Je suis coupable. Nous le sommes tous.
Nous élaborons des feuilles de route de transformation sophistiquées tout en ignorant une solution brutalement simple. Si chacun savait quand consulter son médecin, nous éviterions plus de souffrances que tous les outils numériques brillants réunis.
Les excuses sont standard.
- Offre : Pas assez de médecins. Les temps d’attente sont mauvais. Vrai. Les États-Unis sont confrontés à une pénurie massive de soins primaires. Mais la rareté ne justifie pas l’invisibilité. Vous gérez une file d’attente courte en sachant qui attend.
- Coût : Plus de visites signifient des factures plus élevées. Cela méconnaît l’économie de la santé. La visite au bureau de 15 $ est bon marché. L’accident vasculaire cérébral évitable ne l’est pas. L’amputation due à un diabète non contrôlé ne l’est pas. Éloigner les gens ne permet pas d’économiser de l’argent. Cela ne fait que retarder le paiement de la facture jusqu’à l’arrivée des soins intensifs.
- Accès : Ces patients sont trop difficiles à atteindre. Correct. C’est là le point.
Si vous ne planifiez que les patients faciles, vous creusez l’écart. Un objectif universel fait apparaître les personnes disparues. Ils disparaissent dans les moyennes et les modèles d’attribution. Faites de « connaître votre date » une exigence de base et ces personnes disparues deviennent impossibles à ignorer.
Vous ne pouvez pas réparer ce que vous ne comptez pas.
À qui appartient ce gâchis ?
Tout le monde et personne. Les plans pensent que les prestataires devraient gérer les relations. Les prestataires pensent que les assureurs devraient se coordonner. Les employeurs supposent que c’est réglé. Le gouvernement pense que le marché fonctionne. Chaque partie a une excuse parfaitement rationnelle pour laisser l’autre diriger.

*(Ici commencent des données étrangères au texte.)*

(** * Windowed, group-aware co-occurrence counts over a CSR matrix

    A shallow embedding of the feature-extraction notebook
    ([5_feature_extraction.ipynb]): the one-hot encoding of the word
    stream, [is_same_after_shift], [csr_shift], [csr_cum_sum] and
    [extract_features], together with the properties of the row shift
    and of the accumulated counts.

    Conventions.
    - A Python call either returns or raises: [result].
    - Words and company names are strings ([dtype=object] arrays of [str]).
    - Stored values are [np.int64]: [Z] with the wrap-around of the
      machine addition and multiplication written out ([wrap64]).
    - Row pointers and column indices are array offsets: [nat]. *)

From Stdlib Require Import List ZArith Lia Bool Arith.
From Stdlib Require String.
Import ListNotations.
Import String.StringSyntax.

Abbreviation string := String.string.
Abbreviation EmptyString := String.EmptyString.

Open Scope nat_scope.

(** ** Python results *)

Inductive exn : Type :=
| IndexError
| ValueError.

Inductive result (A : Type) : Type :=
| Ok (a : A)
| Raise (e : exn).

Arguments Ok {A} a.
Arguments Raise {A} e.

Definition bind {A B : Type} (r : result A) (k : A -> result B) : result B :=
  match r with
  | Ok a => k a
  | Raise e => Raise e
  end.

Notation "x <- r ;; k" := (bind r (fun x => k))
  (at level 61, r at next level, right associativity).

(** ** Machine integers *)

Definition wrap64 (z : Z) : Z := ((z + 2 ^ 63) mod 2 ^ 64 - 2 ^ 63)%Z.
Definition add64 (a b : Z) : Z := wrap64 (a + b).
Definition mul64 (a b : Z) : Z := wrap64 (a * b).

(** ** Arrays *)

(** [l[lo:hi]] for [0 <= lo], [0 <= hi]. *)
Definition slice {A : Type} (l : list A) (lo hi : nat) : list A :=
  firstn (hi - lo) (skipn lo l).

(** [l[-k]] for [k >= 1]; an index outside the array raises. *)
Definition neg_index (l : list nat) (k : nat) : result nat :=
  if (1 <=? k) && (k <=? length l) then Ok (nth (length l - k) l 0)
  else Raise IndexError.

(** [l[i]] for [0 <= i]. *)
Definition index (l : list nat) (i : nat) : result nat :=
  if i <? length l then Ok (nth i l 0) else Raise IndexError.

(** [np.delete(l, -1)]: the array without its last element. *)
Definition np_delete_last {A : Type} (l : list A) : result (list A) :=
  match l with
  | [] => Raise IndexError
  | _ => Ok (removelast l)
  end.

(** [np.cumsum], with the running total made explicit. *)
Fixpoint np_cumsum (acc : nat) (l : list nat) : list nat :=
  match l with
  | [] => []
  | x :: t => (acc + x) :: np_cumsum (acc + x) t
  end.

(** [np.roll(v, shift)] on a one-dimensional array: the offset is reduced
    modulo the length, the last [offset] elements come first. *)
Definition np_roll {A : Type} (v : list A) (shift : Z) : list A :=
  match v with
  | [] => []
  | _ =>
      let n := length v in
      let offset := Z.to_nat (shift mod Z.of_nat n) in
      skipn (n - offset) v ++ firstn (n - offset) v
  end.

(** [(vector == np.roll(vector, shift)).astype(np.int64)] *)
Definition is_same_after_shift (vector : list string) (shift : Z) : list Z :=
  map (fun p => if String.eqb (fst p) (snd p) then 1%Z else 0%Z)
      (combine vector (np_roll vector shift)).

(** ** Compressed sparse row matrices *)

Record csr_matrix : Type := mk_csr {
  nrows : nat;
  ncols : nat;
  indptr : list nat;
  indices : list nat;
  data : list Z
}.

Definition shape (m : csr_matrix) : nat * nat := (nrows m, ncols m).

(** [m.nnz]: the number of stored entries, read off the last row pointer. *)
Definition nnz (m : csr_matrix) : nat := last (indptr m) 0.

(** The stored entries of row [i], as (column, value) pairs. *)
Definition getrow (m : csr_matrix) (i : nat) : list (nat * Z) :=
  let lo := nth i (indptr m) 0 in
  let hi := nth (S i) (indptr m) 0 in
  combine (slice (indices m) lo hi) (slice (data m) lo hi).

(** The value a row holds at column [c]; stored duplicates add up. *)
Definition row_entry (r : list (nat * Z)) (c : nat) : Z :=
  fold_right (fun e acc => if fst e =? c then (snd e + acc)%Z else acc) 0%Z r.

(** [m[i, c]] *)
Definition csr_get (m : csr_matrix) (i c : nat) : Z := row_entry (getrow m i) c.

(** The matrix that stores the given rows one after the other. *)
Definition csr_of_rows (n k : nat) (rows : list (list (nat * Z))) : csr_matrix :=
  mk_csr n k
         (0 :: np_cumsum 0 (map (@length (nat * Z)) rows))
         (flat_map (map fst) rows)
         (flat_map (map snd) rows).

(** The non-zero entries of a dense row, in column order. *)
Definition sparse_row (k : nat) (f : nat -> Z) : list (nat * Z) :=
  filter (fun e => negb (snd e =? 0)%Z) (map (fun c => (c, f c)) (seq 0 k)).

(** The canonical CSR storage of the [n] x [k] matrix with entries [f i c]:
    this is how the results of scipy's entrywise operations are held
    (sorted columns, no stored zero). *)
Definition csr_of_dense (n k : nat) (f : nat -> nat -> Z) : csr_matrix :=
  csr_of_rows n k (map (fun i => sparse_row k (f i)) (seq 0 n)).

(** [csr_matrix(shape, dtype=...)]: the empty matrix. *)
Definition csr_zeros (sh : nat * nat) : csr_matrix :=
  mk_csr (fst sh) (snd sh) (repeat 0 (fst sh + 1)) [] [].

Fixpoint nondecreasing (l : list nat) : bool :=
  match l with
  | a :: t =>
      match t with
      | b :: _ => (a <=? b) && nondecreasing t
      | [] => true
      end
  | [] => true
  end.

(** [m.prune()]: drop the storage behind the last row pointer. *)
Definition prune (m : csr_matrix) : csr_matrix :=
  mk_csr (nrows m) (ncols m) (indptr m)
         (firstn (nnz m) (indices m)) (firstn (nnz m) (data m)).

(** [m.check_format()] as scipy runs it: the cheap checks, [prune], then
    the full check of the column range and of the row pointers. *)
Definition check_format (m : csr_matrix) : result csr_matrix :=
  if negb (length (indptr m) =? nrows m + 1) then Raise ValueError
  else if negb (nth 0 (indptr m) 0 =? 0) then Raise ValueError
  else if negb (length (indices m) =? length (data m)) then Raise ValueError
  else if length (indices m) <? nnz m then Raise ValueError
  else
    let y := prune m in
    if (0 <? nnz y)
       && (negb (forallb (fun c => c <? ncols y) (indices y))
           || negb (nondecreasing (indptr y)))
    then Raise ValueError
    else Ok y.

(** The well-formedness of a stored matrix: row pointers start at 0, do
    not decrease and end at the length of the storage; column indices are
    within range and sorted within each row. *)
Definition well_formed (m : csr_matrix) : bool :=
  (length (indptr m) =? nrows m + 1)
  && (nth 0 (indptr m) 0 =? 0)
  && nondecreasing (indptr m)
  && (nnz m =? length (indices m))
  && (length (indices m) =? length (data m))
  && forallb (fun c => c <? ncols m) (indices m)
  && forallb (fun i => nondecreasing (map fst (getrow m i))) (seq 0 (nrows m)).
Lemma math_log_raises_value_error (x : float) (err : exn) :
  math_log libm_log x = Raise err -> err = ValueError.
Proof.
  unfold math_log. destruct x as [s|[]| |s m e]; try discriminate.
  - destruct (f_lt _ _); [destruct (_ || _); [|discriminate]|]; now intros [= <-].
  - now intros [= <-].
  - destruct (f_lt _ _); [destruct (_ || _); [|discriminate]|]; now intros [= <-].
Qed.

Lemma f_mul_nan_l (y : float) : f_mul S754_nan y = S754_nan.
Proof. destruct y; reflexivity. Qed.

Lemma f_mul_nan_r (x : float) : f_mul x S754_nan = S754_nan.
Proof. destruct x; reflexivity. Qed.

Lemma div_nan_r (x : float) : SFdiv prec emax x S754_nan = S754_nan.
Proof. destruct x; reflexivity. Qed.

(** X15.  A NaN passes the three checks of [calculate_threshold], which
    are comparisons, but never gives a threshold: with a NaN as relative
    error tolerance the call raises [ValueError] (from a check on the other
    arguments, from [math.log], or from [math.ceil] of a NaN), unless the
    stream size is too large for a float; with a NaN as failure probability
    it raises as well. *)
Theorem nan_gives_no_threshold (n : Z) (e d : float) :
  (is_nan e = true ->
   calculate_threshold libm_pow libm_log n e d = Raise ValueError \/
   calculate_threshold libm_pow libm_log n e d =
     Raise (OverflowError int_too_large_to_convert_to_float)) /\
  (is_nan d = true ->
   exists err : exn, calculate_threshold libm_pow libm_log n e d = Raise err) /\
  (is_nan e || is_nan d = true ->
   forall t : Z, calculate_threshold libm_pow libm_log n e d <> Ok t).
Proof.
  assert (He : is_nan e = true ->
               calculate_threshold libm_pow libm_log n e d = Raise ValueError \/
               calculate_threshold libm_pow libm_log n e d =
                 Raise (OverflowError int_too_large_to_convert_to_float)).
  { destruct e; try discriminate. intros _.
    rewrite calculate_threshold_checks. unfold invalid_arguments.
    change (f_le S754_nan f_zero || f_ge S754_nan f_one) with false. cbn [orb].
    destruct (f_le d f_zero || f_ge d f_one) eqn:Hd; [now left|].
    cbn [orb]. destruct (n <=? 0); [now left|].
    unfold threshold_expression, mbind, result_bind. cbn [math_pow_2].
    change (truediv f_twelve S754_nan) with (@Ok float S754_nan).
    destruct (float_of_int n) as [x|err] eqn:Hx.
    2:{ right. revert Hx. unfold float_of_int. destruct (is_inf _); [|discriminate].
        now intros [= <-]. }
    unfold truediv. rewrite (check_passed_not_zero d Hd).
    destruct (math_log libm_log _) as [r|err] eqn:Hr.
    - rewrite f_mul_nan_l. now left.
    - apply math_log_raises_value_error in Hr as ->. now left. }
  assert (Hd : is_nan d = true ->
               exists err : exn, calculate_threshold libm_pow libm_log n e d = Raise err).
  { destruct d; try discriminate. intros _.
    rewrite calculate_threshold_checks.
    destruct (invalid_arguments n e S754_nan); [now exists ValueError|].
    unfold threshold_expression, mbind, result_bind.
    destruct (math_pow_2 libm_pow e) as [sq|err]; [|now exists err].
    destruct (truediv f_twelve sq) as [lhs|err]; [|now exists err].
    destruct (float_of_int n) as [x|err]; [|now exists err].
    unfold truediv. change (f_eq S754_nan f_zero) with false. cbv iota.
    rewrite div_nan_r. cbn [math_log]. rewrite f_mul_nan_r. now exists ValueError. }
  split; [exact He|]. split; [exact Hd|].
  intros Hnan t Ht. apply orb_prop in Hnan as [Hn|Hn].
  - destruct (He Hn) as [Hr|Hr]; rewrite Hr in Ht; discriminate.
  - destruct (Hd Hn) as [err Hr]. rewrite Hr in Ht. discriminate.
Qed.
(** * CodeGuard: evidence gathering, scoring and aggregation

    A shallow embedding of the analysis pipeline of the CodeGuard server
    (the analysis routes with [analyzeFile] and [aggregateSources],
    [services/searchService.js], [services/aiDetection.js] and
    [services/githubService.js]) and the properties of its scores, match
    lists and source aggregates; then the rest of the search service,
    the extraction from a GitHub repository with its upload route, the
    file processor and the risk scale of the report.

    Conventions of the embedding.
    - A JavaScript number is an exact rational ([Q]); [==] is numeric
      equality.  The rounding of IEEE doubles is not modelled, and
      [NaN] and the infinities have no counterpart; a bound is stated
      only where it holds of the doubles as well.
    - A JavaScript string is a [string] of 8-bit code units.
    - [await] is sequencing: the code awaits every call before it starts
      the next one, so an asynchronous function is a function.
    - An exception is a value of the [Exc] monad; [try]/[catch] is
      [tryCatch].
    - The remote services are a record of oracles ([Search.Net]) and the
      generative model is an oracle ([AIDetection.Gemini]); a repository
      is the tree of the replies of the contents API ([Github.Remote]).
    - [toLowerCase] changes the letters A to Z; the other code units,
      which no table or pattern of the sources mentions, are kept.
    - Members of the JavaScript objects that nothing reads afterwards
      (time stamps, descriptions, evidence texts) are left out. *)

From Stdlib Require Import List Bool Arith ZArith QArith Qminmax Lia Lqa.
From Stdlib Require Import Ascii String.
From Stdlib Require Import Permutation Sorted.
Import ListNotations.

Set Implicit Arguments.

Local Open Scope string_scope.
Local Open Scope Q_scope.

(** ** Exceptions *)

Module Exn.

Inductive Exc (A : Type) : Type :=
| Ok (a : A)
| Throw (message : string).

Arguments Ok {A} a.
Arguments Throw {A} message.

Definition bind {A B} (m : Exc A) (k : A -> Exc B) : Exc B :=
  match m with
  | Ok a => k a
  | Throw e => Throw e
  end.

(** [try { body } catch (error) { handler(error.message) }] *)
Definition tryCatch {A} (body : Exc A) (handler : string -> Exc A) : Exc A :=
  match body with
  | Ok a => Ok a
  | Throw e => handler e
  end.

Definition returns {A} (m : Exc A) : Prop := exists a, m = Ok a.

End Exn.
Import Exn.

Notation "x <- m ;; k" := (bind m (fun x => k))
  (at level 61, m at next level, right associativity).

(** ** Characters and strings *)

Module Str.

Definition code (c : ascii) : nat := nat_of_ascii c.

Definition between (lo hi : nat) (c : ascii) : bool :=
  (lo <=? code c)%nat && (code c <=? hi)%nat.

Definition isDigit : ascii -> bool := between 48 57.
Definition isUpper : ascii -> bool := between 65 90.
Definition isLower : ascii -> bool := between 97 122.

(** The class [\w]. *)
Definition isWord (c : ascii) : bool :=
  isLower c || isUpper c || isDigit c || (code c =? 95)%nat.

(** The class [\s]: tab, line feed, vertical tab, form feed, carriage
    return, space and no-break space. *)
Definition isSpace (c : ascii) : bool :=
  between 9 13 c || (code c =? 32)%nat || (code c =? 160)%nat.

Definition lowerChar (c : ascii) : ascii :=
  if isUpper c then ascii_of_nat (code c + 32) else c.

Definition upperChar (c : ascii) : ascii :=
  if isLower c then ascii_of_nat (code c - 32) else c.

Definition chars : string -> list ascii := list_ascii_of_string.
Definition ofChars : list ascii -> string := string_of_list_ascii.

Definition toLowerCase (s : string) : string := ofChars (map lowerChar (chars s)).
Definition toUpperCase (s : string) : string := ofChars (map upperChar (chars s)).

Fixpoint dropWhile {A} (p : A -> bool) (l : list A) : list A :=
  match l with
  | [] => []
  | x :: t => if p x then dropWhile p t else l
  end.

Definition trimChars (l : list ascii) : list ascii :=
  rev (dropWhile isSpace (rev (dropWhile isSpace l))).

Definition trim (s : string) : string := ofChars (trimChars (chars s)).

Fixpoint startsWithChars (p l : list ascii) : bool :=
  match p, l with
  | [], _ => true
  | _ :: _, [] => false
  | a :: p', b :: l' => Ascii.eqb a b && startsWithChars p' l'
  end.

Definition startsWith (s p : string) : bool := startsWithChars (chars p) (chars s).
Definition endsWith (s p : string) : bool :=
  startsWithChars (rev (chars p)) (rev (chars s)).

(** [s.split('\n')]: always at least one piece. *)
Fixpoint splitLinesChars (l : list ascii) : list (list ascii) :=
  match l with
  | [] => [[]]
  | c :: t =>
      if (code c =? 10)%nat then [] :: splitLinesChars t
      else match splitLinesChars t with
           | [] => [[c]]
           | h :: r => (c :: h) :: r
           end
  end.

Definition splitLines (s : string) : list string :=
  map ofChars (splitLinesChars (chars s)).

(** [pieces.join('\n')] *)
Fixpoint joinLines (l : list string) : string :=
  match l with
  | [] => ""
  | [s] => s
  | s :: t => s ++ String (ascii_of_nat 10) (joinLines t)
  end.

End Str.

(** ** Numbers *)

Module Num.

(** [a < b], [a > b] and [a >= b] on numbers. *)
Definition ltb (a b : Q) : bool := negb (Qle_bool b a).
Definition gtb (a b : Q) : bool := ltb b a.
Definition geb (a b : Q) : bool := Qle_bool b a.

(** [x || 0] on a number: zero is the only falsy rational. *)
Definition orZero (x : Q) : Q := if Qeq_bool x 0 then 0 else x.

Definition sum (l : list Q) : Q := fold_left Qplus l 0.

Definition natQ (n : nat) : Q := inject_Z (Z.of_nat n).

(** [Math.var], the helper the detection service adds to [Math]. *)
Definition Math_var (array : list Q) : Q :=
  let mean := sum array / natQ (List.length array) in
  fold_left (fun a b => a + (b - mean) * (b - mean)) array 0
  / natQ (List.length array).

Definition count {A} (p : A -> bool) (l : list A) : nat :=
  List.length (filter p l).

End Num.

(** ** SimilarityScorer *)

Module Similarity.
Import Str Num.

(** [text.replace(/[^\w\s]/g, ' ')] *)
Definition replaceSpecial (l : list ascii) : list ascii :=
  map (fun c => if isWord c || isSpace c then c else " "%char) l.

(** [text.replace(/\s+/g, ' ')]: every maximal run of white space
    becomes one space.  [inRun] tells that the previous character was
    white space already. *)
Fixpoint collapseFrom (inRun : bool) (l : list ascii) : list ascii :=
  match l with
  | [] => []
  | c :: t =>
      if isSpace c
      then (if inRun then collapseFrom true t else " "%char :: collapseFrom true t)
      else c :: collapseFrom false t
  end.

Definition collapseSpaces : list ascii -> list ascii := collapseFrom false.

(** [normalizeText] of [calculateSimilarity]. *)
Definition normalizeText (text : string) : string :=
  ofChars (trimChars (collapseSpaces (replaceSpecial (map lowerChar (chars text))))).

Cette diffusion est la raison pour laquelle des millions de personnes n’ont pas de porte d’entrée.
Il ne s’agit pas d’un échec technologique. Nous avons des données dispersées dans des silos qui font semblant de ne pas partager un patient. Ce qui manque, c’est une décision collective. La conviction qu’un système dans lequel personne n’est invisible mérite d’être construit.
Si nous ne pouvons pas gérer une simple entrée de calendrier, aucune réforme de l’IA ou des paiements n’aura d’importance. Nous mesurerons simplement notre incompétence avec plus de précision.
Parfois, les progrès sont discrets.
Parfois, ce n’est qu’une promesse. Que personne ne devienne invisible.